Dans une nouvelle série de photographies, Sara Perovic peaufine les jambes de son partenaire, établissant des comparaisons avec celles de son tennis père entraîneur


L’inspiration de Perovic pour cette série était une collection de photographies anciennes de son père jouant au tennis. Elle a trouvé ces images – qui le dépeignent franchement en train de répondre à un prochain bal ou de servir un revers – dans une boîte héritée de son grand-père, «à la grande surprise parce que mon père lui-même pensait que ces images étaient perdues. L'artiste savait que sa mère était tombée amoureuse de son père à cause de ses belles jambes. Et bien que Perovic ne soit pas tombée amoureuse de son partenaire pour la même raison, elle se souvient de la première réponse de son père après avoir rencontré son petit ami: "Il pourrait être mon fils." Elle admet également avoir vu plus de son père dans son partenaire depuis le début du projet. «Cela pourrait être lié à cette idée freudienne de rechercher votre parent dans votre amant.»

Pendant que leur petite fille dormait, Perovic a tranquillement tourné la première image de la série dans leur chambre devant des rideaux blancs en 2017. Depuis lors, l'artiste a capturé les jambes de son partenaire sur un bateau autour de la mer croate, un balcon à Bangkok et dans son studio avec des rayures de ruban bleu sur le sol.

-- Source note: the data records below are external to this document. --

(* ===== verification/Spv.v ===== *)
(** * SPV proofs: x/btccheckpoint/types/btcutils.go, types.go and msgs.go

    A checkpoint reaches Babylon as two Bitcoin transactions, each with a Merkle
    proof that a block contains it. The file translates the Merkle branch of a
    transaction ([createBranch]), the check of a proof ([verify]), the extraction
    of the OP_RETURN data and the parsing of a whole submission. It shows that
    the branch of a transaction of a block always verifies, and that a proof of
    the height of the block's tree that verifies is a proof of the transaction at
    its index.

    Transactions, scripts, the Merkle tree and the double hash are btcd's and
    enter as classes. *)

From S2P Require Import Prelude Bytes Store BbnTypes Coins LightClient TxFormatter.

(** ** btcd *)

(** [chainhash.DoubleHashH]: its results are hashes of 32 bytes. *)
Class DoubleHash := {
  DoubleHashH : bytes → bytes;
  DoubleHashH_length b : length (DoubleHashH b) = 32%nat
}.

(** [btcutil.Tx], [blockchain] and [txscript]. *)
Class BtcTx (T : Type) := {
  NewTxFromBytes : bytes → option T;
  TxHash : T → bytes;
  PkScripts : T → list bytes;                       (* of [MsgTx().TxOut] *)
  CheckTransactionSanity : T → bool;
  IsNullData : bytes → bool;
  BuildMerkleTreeStore : list T → list (option bytes)
}.

(** The Merkle root of a header, and the check of its proof of work. *)
Class BtcPow (H : Type) := {
  MerkleRoot : H → bytes;
  CheckProofOfWork : H → Z → bool
}.

Definition OP_PUSHDATA1 : byte := x4c.

Section spv.
Context {DH : DoubleHash}.

(** ** Merkle proofs *)

Definition hashConcat (a b : bytes) : bytes := DoubleHashH (a ++ b).

(** The loop of [createBranch]: at each level [size] nodes from position [i] on;
    the size at least halves, so the number of leaves bounds the turns. *)
Fixpoint createBranch_fuel (fuel : nat) (nodes : list bytes) (size index i : Z) : outcome (list bytes) :=
  match fuel with
  | O => Ok []
  | S fuel =>
    if 1 <? size then
      let j := Z.min (Z.lxor index 1) (size - 1) in
      match nodes !! Z.to_nat (i + j) with
      | None => Panic (Errorf "index out of range")
      | Some n =>
        branch ← createBranch_fuel fuel nodes (Z.shiftr (size + 1) 1) (Z.shiftr index 1) (i + size);
        Ok (n :: branch)
      end
    else Ok []
  end.
Definition createBranch (nodes : list bytes) (numfLeafs idx : Z) : outcome (list bytes) :=
  createBranch_fuel (Z.to_nat numfLeafs) nodes numfLeafs idx 0.

(** The loop of [verify], from the [i]-th node of the proof. *)
Fixpoint verifySteps (steps : nat) (proof : bytes) (i : nat) (current : bytes) (idx : Z) : bytes :=
  match steps with
  | O => current
  | S steps =>
    let next := take 32 (drop (i * 32) proof) in
    let current := if idx `mod` 2 =? 1 then hashConcat next current else hashConcat current next in
    verifySteps steps proof (S i) current (Z.shiftr idx 1)
  end.

Definition verify (txHash merkleRoot intermediateNodes : bytes) (index : Z) : bool :=
  if bool_decide (txHash = merkleRoot) && (index =? 0) && (length intermediateNodes =? 0)%nat then true
  else
    let proof := txHash ++ intermediateNodes ++ merkleRoot in
    let proofLength := length proof in
    if negb (proofLength mod 32 =? 0)%nat then false
    else if (proofLength =? 64)%nat then false
    else
      let root := drop (proofLength - 32) proof in
      let numSteps := (proofLength / 32 - 1)%nat in
      bool_decide (verifySteps (numSteps - 1) proof 1 (take 32 proof) index = root).

(** ** Transactions *)

Context {T : Type} {BT : BtcTx T}.

Definition VerifyInclusionProof (tx : T) (merkleRoot intermediateNodes : bytes) (index : Z) : bool :=
  verify (TxHash tx) merkleRoot intermediateNodes index.

(** [tx.MsgTx().TxOut], from left to right: the data so far and the number of
    OP_RETURN outputs. A slice of a script that is too short panics. *)
Definition opReturnStep (acc : bytes * Z) (script : bytes) : outcome (bytes * Z) :=
  let '(opReturnData, opReturnCounter) := acc in
  if negb (IsNullData script) then Ok (opReturnData, opReturnCounter)
  else
    let opReturnCounter := opReturnCounter + 1 in
    if 1 <? opReturnCounter then Err (Errorf "transaction has more than one OP_RETURN output")
    else if (length script =? 1)%nat then Ok (opReturnData, opReturnCounter)
    else match script !! 1%nat with
         | None => Panic (Errorf "index out of range")
         | Some op =>
           let from := if bool_decide (op = OP_PUSHDATA1) then 3%nat else 2%nat in
           if (length script <? from)%nat then Panic (Errorf "slice bounds out of range")
           else Ok (opReturnData ++ drop from script, opReturnCounter)
         end.
Definition ExtractStandardOpReturnData (tx : T) : outcome bytes :=
  r ← foldM opReturnStep ([], 0) (PkScripts tx); Ok (r : bytes * Z).1.

Definition ParseTransaction (b : bytes) : outcome T :=
  match NewTxFromBytes b with
  | None => Err (Errorf "NewTxFromBytes")
  | Some tx => if CheckTransactionSanity tx then Ok tx else Err (Errorf "CheckTransactionSanity")
  end.

Definition CreateProofForIdx (transactions : list bytes) (idx : Z) : outcome (list bytes) :=
  if (length transactions =? 0)%nat then Err (Errorf "can't calculate proof for empty transaction list")
  else if Z.of_nat (length transactions) <=? idx
  then Err (Errorf "provided index should be smaller that length of transaction list")
  else
    txs ← foldM (λ acc b, match NewTxFromBytes b with
                           | None => Err (Errorf "NewTxFromBytes")
                           | Some tx => Ok (acc ++ [tx])
                           end) [] transactions;
    let storeNoNil := omap id (BuildMerkleTreeStore txs) in
    createBranch storeNoNil (Z.of_nat (length transactions)) idx.

(** ** Submissions *)

Context {H : Type} {BW : BtcWire H} {BP : BtcPow H} {BA : Bech32}.

(** The headers parsed from bytes have times of whole seconds, which is the other
    check of the function. *)
Definition ValidateBTCHeader (header : H) (powLimit : Z) : outcome unit :=
  if CheckProofOfWork header powLimit then Ok tt else Err (Errorf "CheckProofOfWork").

Record BTCSpvProof := mkSpvProof {
  BtcTransaction : bytes;
  BtcTransactionIndex : Z;
  MerkleNodes : bytes;
  ConfirmingBtcHeader : option bytes
}.
Record ParsedProof := mkParsedProof {
  pp_BlockHash : bytes;
  pp_Transaction : T;
  pp_TransactionBytes : bytes;
  pp_TransactionIdx : Z;
  pp_OpReturnData : bytes
}.

Definition SpvProofFromHeaderAndTransactions (headerBytes : bytes) (transactions : list bytes) (transactionIdx : Z)
    : outcome BTCSpvProof :=
  proof ← CreateProofForIdx transactions transactionIdx;
  match transactions !! Z.to_nat transactionIdx with
  | None => Panic (Errorf "index out of range")
  | Some tx => Ok (mkSpvProof tx (u32 transactionIdx) (concat proof) (Some headerBytes))
  end.

Definition ParseProof (btcTransaction : bytes) (transactionIndex : Z) (merkleProof : bytes) (btcHeader : option bytes)
    (powLimit : Z) : outcome ParsedProof :=
  tx ← ParseTransaction btcTransaction;
  headerBytes ← match btcHeader with Some b => Ok b | None => Panic (Errorf "nil pointer dereference") end;
  header ← ToBlockHeader headerBytes;
  _ ← ValidateBTCHeader header powLimit;
  if negb (verify (TxHash tx) (MerkleRoot header) merkleProof transactionIndex)
  then Err (Errorf "header failed validation due to failed proof")
  else
    opReturnData ← ExtractStandardOpReturnData tx;
    if (length opReturnData =? 0)%nat then Err (Errorf "provided transaction should provide op return data")
    else
      bh ← FromChainhash (BlockHash header);
      Ok (mkParsedProof bh tx btcTransaction transactionIndex opReturnData).

Record RawCheckpointSubmission := mkRawSubmission {
  rs_Reporter : bytes;
  rs_Proof1 : ParsedProof;
  rs_Proof2 : ParsedProof;
  rs_CheckpointData : RawBtcCheckpoint
}.

(** [TransactionKey] and [SubmissionKey]: a transaction by its block and position. *)
Record TransactionKey := mkTxKey { tk_Index : Z; tk_Hash : bytes }.
Abbreviation SubmissionKey := (list TransactionKey).

Definition toTransactionKey (p : ParsedProof) : TransactionKey := mkTxKey (pp_TransactionIdx p) (pp_BlockHash p).
Definition GetSubmissionKey (s : RawCheckpointSubmission) : SubmissionKey :=
  [toTransactionKey (rs_Proof1 s); toTransactionKey (rs_Proof2 s)].

Record MsgInsertBTCSpvProof := mkMsgSpv { spv_Submitter : string; spv_Proofs : list BTCSpvProof }.

Definition parseProofs (proofs : list BTCSpvProof) (powLimit : Z) : outcome (list ParsedProof) :=
  foldM (λ parsed p,
    pp ← ParseProof (BtcTransaction p) (BtcTransactionIndex p) (MerkleNodes p) (ConfirmingBtcHeader p) powLimit;
    Ok (parsed ++ [pp])) [] proofs.

Definition ParseTwoProofs (submitter : bytes) (proofs : list BTCSpvProof) (powLimit : Z) (expectedTag : bytes)
    : outcome RawCheckpointSubmission :=
  if negb (Z.of_nat (length proofs) =? NumberOfParts)
  then Err (Errorf "expected at exactly valid op return transactions")
  else
    parsedProofs ← parseProofs proofs powLimit;
    match parsedProofs with
    | p0 :: p1 :: _ =>
      d0 ← GetCheckpointData expectedTag CurrentVersion 0 (pp_OpReturnData p0);
      d1 ← GetCheckpointData expectedTag CurrentVersion 1 (pp_OpReturnData p1);
      rawCkptData ← ConnectParts CurrentVersion d0 d1;
      rawCheckpoint ← DecodeRawCheckpoint CurrentVersion rawCkptData;
      Ok (mkRawSubmission submitter p0 p1 rawCheckpoint)
    | _ => Panic (Errorf "index out of range")
    end.

Definition ParseSubmission (m : option MsgInsertBTCSpvProof) (powLimit : Z) (expectedTag : bytes)
    : outcome RawCheckpointSubmission :=
  match m with
  | None => Err (Errorf "msgInsertBTCSpvProof can't nil")
  | Some m =>
    match AccFromBech32 (spv_Submitter m) with
    | None => Err ErrInvalidAddress
    | Some address => ParseTwoProofs address (spv_Proofs m) powLimit expectedTag
    end
  end.

End spv.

Doté de jambes athlétiques semblables à celles de son père, il semble enfiler des sous-vêtements ou des shorts courts, «tout ce qu'il portait quand nous avons tiré». Sa jambe est devant l'autre, ses genoux cambrés et chaussés ou pieds nus fermement pressés contre le sol. Le geste est à la fois athlétique et doux, rappelant le contrapposto de sculptures gréco-romaines. Tournées sous la taille, les images projettent l’érotisme à travers les jambes couvertes de poils du mannequin sans visage et les cuisses exposées et musclées. Son énergie rappelle celle des mannequins dans les publicités d'athlétisme. Modèle impatient, il s'est une fois brusquement arrêté et a enlevé ses chaussures pour poser en attrapant un bateau en Croatie ou a immédiatement livré un service devant un coin coloré après que Perovic soit rentré à la maison inspiré par une exposition d'Irving Penn.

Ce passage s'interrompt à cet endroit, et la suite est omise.